# Fulfillment Service Needed



## BLieve (Jan 4, 2009)

I am looking into various fulfillment houses right now. I will take orders from my website and forward them to the fulfillment company for print and shipping. 

Some of the factors I am looking into are shirt quality, minimum orders and of course price. Since most of my customers will likely be in the Northeast region, I would prefer a Northeast provider as well though that is not a sticking point. 

I have looked into Zazzle, Cafepress, Spreadshirt but it doesn't appear they offer bulk discounts. Can anyone confirm this? Printmojo is a little cheaper with a minimum order of 24 shirts but I would like to get pricing of the tees (2-3 color) to $5-$6 range. Does this seem reasonable? 

I appreciate all feedback and experience with previous vendors that the community has worked with. 

If you are a fulfillment vendor, please send a message to [email protected] with your capabilities. 

Thanks!


----------



## WholesalePrint (Sep 23, 2008)

Are you expecting only one offs or bulk ?


----------



## Walk&TalkTshirts (Sep 25, 2009)

Contact us.


We can definitely help you out.

Thanks


----------



## BLieve (Jan 4, 2009)

WholesalePrint said:


> Are you expecting only one offs or bulk ?

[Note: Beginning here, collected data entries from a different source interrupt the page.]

(* ===== verification/Election.v ===== *)
(** * Terms, votes and elections (service_raft.c)

    What the handlers of Server.v do to the part of the state that decides
    elections: the term, the role and the votes a candidate still needs. *)

From S2P Require Import Prelude Machine Log LogInv Tls RaftConn Proto Cluster Server.

(** ** Reasoning about handlers *)

(** [keeps R m]: whenever [m] returns, the worlds before and after are related. *)
Definition keeps {A} (R : world -> world -> Prop) (m : M A) : Prop :=
  forall w a w', m w = Ret a w' -> R w w'.

Section keeps.
Context (R : world -> world -> Prop) `{!PreOrder R}.

Lemma keeps_ret {A} (a : A) : keeps R (mret a).
Proof. intros w b w' [= _ <-]. reflexivity. Qed.

Lemma keeps_bind {A B} (m : M A) (f : A -> M B) :
  keeps R m -> (forall a, keeps R (f a)) -> keeps R (m ≫= f).
Proof.
  intros Hm Hf w b w'. unfold mbind, M_bind. destruct (m w) as [a w1| |] eqn:E; try done.
  intros Hb. transitivity w1; [by eapply Hm|by eapply Hf].
Qed.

I have two stages with shirts. One is promotional and testing while I build and market a design and see feedback from it. Only when it receives enough buzz will I release the design. For this stage, I would start of with 2 or 3 shirts. 

Anything that I release will be needed in bulk.


----------



## Rodney (Nov 3, 2004)

:: Service request post moved to the proper Service Referrals/Recommendations section of the forum. Read more here  ::​*Quick note:* hi guys, please try to take note what "section" of the forum a post is made in. If someone is looking to hire a designer or t-shirt printer outside of the Referrals and Recommendations area, please do not offer your services in the post. Instead, it's best to hit the "report bad post" button and ask for the thread to be moved to the proper section so you may respond to it without worrying about our no self promotion guidelines. Thanks


----------



## BLieve (Jan 4, 2009)

Looking to field quotes from more Northeast providers!


----------



## WholesalePrint (Sep 23, 2008)

Feel free and read our term and conditions regarding Fulfillment. Due to forum rules I can not discuss prices here.


----------



## WholesalePrint (Sep 23, 2008)

So u would like one off tees at the $5-$6 range ? Does that include tee? I don't understand why people expect rock bottom prices at such low quantities.


----------



## Smckee21 (Jul 23, 2010)

Just sent you an e-mail, let me know if we can help.

Steve


----------



## theoschefferlie (May 24, 2011)

BLieve said:


> I am looking into various fulfillment houses right now. I will take orders from my website and forward them to the fulfillment company for print and shipping.
> 
> Some of the factors I am looking into are shirt quality, minimum orders and of course price. Since most of my customers will likely be in the Northeast region, I would prefer a Northeast provider as well though that is not a sticking point.
> 
> ...


To be honest your 5-6 dollar range for 3 colors and a limited run from only 24 is not realistic. The cost of the shirt for 24 psc is about 2.70(that will include shipping to the printers address) In limited runs you will always have to eat the set-up cost for 3 screen, if it is a black shirt possibly 4, that is 4 x $15 for set-up fees alone. (thats discounted we charge $20, see I am gining you a break already ) subtotal 4x15 + 24X2.70 =124.80 that is $5.20 per shirt , no ink cost and printing yet!( that means I did not pay my guy in the back sweating in Texas heat yet)
So realisticly the answer is no, I am not saying that you can not get a shirt printed in a limited run for 5-6 dollars but it will be unlikly that that printer will still be in business a year from now. And than you both loose in the end. If you want a realistic quote , I am sure you know who to pm/e-mail etc.


----------



## BLieve (Jan 4, 2009)

Sorry to revive this semi old thread. I have tested a vendor and would like to see what others have to offer. Please send an email with your screen print and DTG prices. I am currently only looking for vendors that can provide drop ship services.


----------



## BLieve (Jan 4, 2009)

One more thing. I am looking for providers that have winter gear available (hoodies/long sleeve). Super plus if you have bandannas.


----------



## Dan K (Nov 15, 2006)

Check out these guys, super good folks: Whiplash Merch


----------



## Walk&TalkTshirts (Sep 25, 2009)

Please visit us.

Thanks


----------



## abmcdan (Sep 14, 2007)

i've always had good luck using wholesaledigitalprint.com when I needed help with some of my stuff.


----------



## iprintnstyle (Aug 28, 2011)

We do dtg printing services and we do dropshipped if you do liked it. Pm me if interested.


----------